Ebbene, il caso di studio da me affrontato - la storia delle associazioni laiche di pubblica
assistenza e di soccorso, assai diffuse, come si è visto nell’Italia centro-settentrionale e pressoché
assenti in quella meridionale - incrocia alcune delle tematiche affrontate da Putnam e contribuisce
in qualche misura a corroborare le sue tesi. Fin dalle loro origini, in effetti, esse dettero un apporto
significativo al rafforzamento di un sentimento civico, di forme di impegno sociale e di dedizione
verso gli altri. Ed è indubbio che con la loro presenza, ancora oggi, arricchiscono il tessuto civico di
tante città e piccoli paesi, offrendo una gamma di servizi che, specie in ambito sanitario e
assistenziale, integrano quelli erogati dalle strutture pubbliche e private. Con ciò contribuendo a un
miglioramento complessivo della qualità della vita, in particolare per i segmenti più deboli della
popolazione; e, su un piano più generale, all'irrobustimento dei vincoli solidaristici, delle istanze
partecipative, delle forme di democrazia e di cittadinanza attiva.

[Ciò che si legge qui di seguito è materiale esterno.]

Lemma before_NoDup_neq {A : Type} (a b : A) l : NoDup l -> before a b l -> a <> b.
Proof.
  intros Hnd Hab. rewrite <- (map_id l) in Hnd.
  exact (before_distinct (fun x => x) a b l Hnd Hab).
Qed.

Lemma before_asym {A : Type} (a b : A) l :
  NoDup l -> before a b l -> before b a l -> False.
Proof.
  intros Hnd (l1 & l2 & l3 & ->) (m1 & m2 & m3 & H).
  revert m1 H Hnd. induction l1 as [|x l1 IH]; intros m1 H Hnd; simpl in *.
  - inversion Hnd as [|? ? Hnotin Hnd']; subst.
    destruct m1 as [|y m1]; simpl in H; injection H as H1 H2.
    + subst b. apply Hnotin, in_or_app. right. now left.
    + apply Hnotin. rewrite H2. apply in_or_app. right. right.
      apply in_or_app. right. now left.
  - inversion Hnd as [|? ? Hnotin Hnd']; subst.
    destruct m1 as [|y m1]; simpl in H; injection H as H1 H2.
    + subst x. apply Hnotin. apply in_or_app. right. right.
      apply in_or_app. right. now left.
    + exact (IH m1 H2 Hnd').
Qed.

Lemma before_total {A : Type} (a b : A) l :
  In a l -> In b l -> a <> b -> before a b l \/ before b a l.
Proof.
  intros Ha Hb Hne. apply in_split in Ha. destruct Ha as (l1 & l2 & ->).
  apply in_app_or in Hb. destruct Hb as [Hb|[Hb|Hb]]; [|congruence|].
  - right. apply in_split in Hb. destruct Hb as (m1 & m2 & ->).
    exists m1, m2, l2. now rewrite <- app_assoc.
  - left. apply in_split in Hb. destruct Hb as (m1 & m2 & ->).
    now exists l1, m1, m2.
Qed.

Lemma before_map {A B : Type} (f : A -> B) a b l :
  before a b l -> before (f a) (f b) (map f l).
Proof.
  intros (l1 & l2 & l3 & ->). exists (map f l1), (map f l2), (map f l3).
  rewrite map_app. simpl. now rewrite map_app.
Qed.

Lemma before_map_inv {A B : Type} (f : A -> B) x y l :
  before x y (map f l) ->
  exists a b, f a = x /\ f b = y /\ before a b l.
Proof.
  intros (l1 & l2 & l3 & H).
  apply map_eq_app in H. destruct H as (m1 & m & -> & <- & H).
  destruct m as [|a m]; [discriminate|]. simpl in H. injection H as <- H.
  apply map_eq_app in H. destruct H as (m2 & m' & -> & <- & H).
  destruct m' as [|b m3]; [discriminate|]. simpl in H. injection H as <- H.
  exists a, b. repeat split. now exists m1, m2, m3.
Qed.

(** The levels enter the catalogue in the order in which the nodes, in
    their order of creation, first carry them. *)
Lemma infer_levels_keys (l : list Node.t) :
  keys (fold_left level_step l []) = first_seen (map Node.level l).
Proof.
  induction l as [|n l IH] using rev_ind; [reflexivity|].
  rewrite fold_left_app, map_app. simpl. rewrite first_seen_snoc.
  unfold level_step at 1. rewrite keys_set, (mem_first_seen _ _ _ IH), IH.
  reflexivity.
Qed.

(** X16.  Two levels with the same least ordinal stand in the level list
    in the order in which the nodes, taken in their order of creation,
    first carry them. *)
Theorem level_ties_keep_first_appearance w rows out nodes a b :
  work_structure w rows = Ok out ->
  accumulate w [] rows = Ok nodes ->
  before a b (Document.levels out) ->
  Level.ordinal a = Level.ordinal b ->
  before (Level.id a) (Level.id b) (first_seen (map Node.level (values nodes))).
Proof.
  intros H Ha Hab Hord.
  destruct (work_structure_ok _ _ _ H) as (nodes' & Ha' & _ & ->).
  assert (nodes' = nodes) by congruence. subst nodes'. simpl in Hab.
  unfold levels_of, items in Hab.
  apply before_map_inv in Hab. destruct Hab as ([ka oa] & [kb ob] & <- & <- & Hab).
  simpl in *. subst ob.
  rewrite <- infer_levels_keys. fold (infer_levels nodes).
  destruct (infer_levels_spec (values nodes)) as [Hnd _].
  fold (infer_levels nodes) in Hnd.
  assert (Hnd' : NoDup (infer_levels nodes)).
  { unfold keys in Hnd. now apply NoDup_map_inv in Hnd. }
  set (srt := sorted (fun x : string * Z => snd x) Z.ltb (infer_levels nodes)) in *.
  assert (Hps : Permutation srt (infer_levels nodes)) by apply sorted_perm.
  assert (Hneq : (ka, oa) <> (kb, oa)).
  { apply (before_NoDup_neq _ _ srt); [|exact Hab].
    exact (Permutation_NoDup (Permutation_sym Hps) Hnd'). }
  destruct (before_In _ _ _ Hab) as [Hina Hinb].
  apply (Permutation_in _ Hps) in Hina, Hinb.
  destruct (before_total _ _ _ Hina Hinb Hneq) as [Hok|Hrev].
  - exact (before_map fst _ _ _ Hok).
  - exfalso.
    assert (Hst : before (kb, oa) (ka, oa) srt).
    { apply sorted_stable; [exact Hrev|]. simpl. apply Z.ltb_irrefl. }
    apply (before_asym (ka, oa) (kb, oa) srt); try assumption.
    exact (Permutation_NoDup (Permutation_sym Hps) Hnd').
Qed.

(** X17.  After a run that succeeds on a table none of whose work ids
    holds a slash, the file of a work holds a document whose nodes are
    those of the rows of that work and of no other: a node id is in it
    exactly when a row with that work id bears it. *)
Theorem each_file_holds_its_own_work fieldnames rows world0 world1 w :
  main fieldnames rows world0 = (world1, Ok tt) ->
  (forall r, In r rows -> plain_id (Row.work_id r) = true) ->
  In w (map Row.work_id rows) ->
  exists out,
    get (out_path w) (files world1) = Some out
    /\ forall id,
         In id (map Node.id (Document.nodes out))
         <-> exists r, In r rows /\ Row.work_id r = w /\ strip (Row.node_id r) = id.
Proof.
  intros H Hplain Hw. unfold main in H.
  destruct (validate_columns fieldnames) as [[]|e]; [|discriminate].
  pose proof Hw as Hg. apply group_of_work_id in Hg.
  destruct (run_works_get _ _ _ _ H (out_path w))
    as [[Hno _]|(w' & rs' & out & Hin & Hk & Hout & Hget)];
    [exfalso; now apply (Hno _ _ Hg)|].
  assert (Hw' : In w' (map Row.work_id rows)).
  { pose proof Hin as Hin'. apply group_rows_In in Hin'.
    destruct Hin' as [-> _]. now apply group_of_work_id. }
  assert (Heq : w' = w).
  { apply out_path_plain_inj; [| |exact Hk].
    - apply in_map_iff in Hw'. destruct Hw' as (r & <- & Hr). now apply Hplain.
    - apply in_map_iff in Hw. destruct Hw as (r & <- & Hr). now apply Hplain. }
  subst w'. apply group_rows_In in Hin. destruct Hin as [-> _].
  exists out. split; [exact Hget|]. intros id.
  destruct (work_structure_ok _ _ _ Hout) as (nodes & Ha & _ & _).
  pose proof (Permutation_map Node.id (document_nodes_perm _ _ _ _ Hout Ha)) as Hp.
  rewrite <- (accumulate_keys _ _ _ Ha) in Hp.
  transitivity (mem id nodes = true).
  - rewrite mem_In. split; apply Permutation_in;
      [exact Hp | exact (Permutation_sym Hp)].
  - rewrite (accumulate_mem_rows _ _ _ id Ha). unfold rows_of_work, trimmed_node_id.
    split.
    + intros (r & Hr & Hid). apply filter_In in Hr. destruct Hr as [Hr He].
      apply String.eqb_eq in He. now exists r.
    + intros (r & Hr & Hwr & Hid). exists r. split; [|exact Hid].
      apply filter_In. split; [exact Hr | now apply String.eqb_eq].
Qed.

Sono spunti di riflessione che qui è possibile soltanto accennare, rinviando a fasi successive
della ricerca per ulteriori verifiche e approfondimenti.
La forte discrasia fra il contesto centro-settentrionale e quello meridionale è il dato più
appariscente evidenziato dall’analisi della geografia di questa tipologia associativa. Le indagini
sociologiche condotte sui "gruppi politici di base" alla fine del decennio rivelano per contro che
queste organizzazioni erano diffuse in modo abbastanza omogeneo sull'intero territorio nazionale e
nelle grandi come nelle piccole città. Neri Serneri ci ricorda che esse ebbero un elemento
accomunante in una sorta di matrice cattolica diffusa, che risentiva delle aperture conciliari
dell'inizio del decennio e di molteplici altre sollecitazioni. Le associazioni di pubblica assistenza
raccolte sotto le insegne dell'Anpas rivendicarono invece con orgoglio, in tutti questi anni, un
laicismo un po' démodé, con echi risorgimentali e qualche punta di autentico anticlericalismo. Non
poche di queste associazioni celebravano la propria festa sociale nell'anniversario del XX settembre
e avevano fra le proprie icone Mazzini e Garibaldi. Forse anche questa ostentata connotazione laica
fu tra i fattori che ostacolarono la loro penetrazione nelle regioni del Mezzogiorno e che ne
favorirono invece la diffusione capillare in Liguria, in Toscana e nelle altre zone dell'Italia centrale.
7
Il riferimento va ovviamente a E.C. Banfield, Le basi morali di una società arretrata [1958], a cura di D. De Masi,
Bologna, Il Mulino, 1976.
8
R.D. Putnam, La tradizione civica, cit., p. X.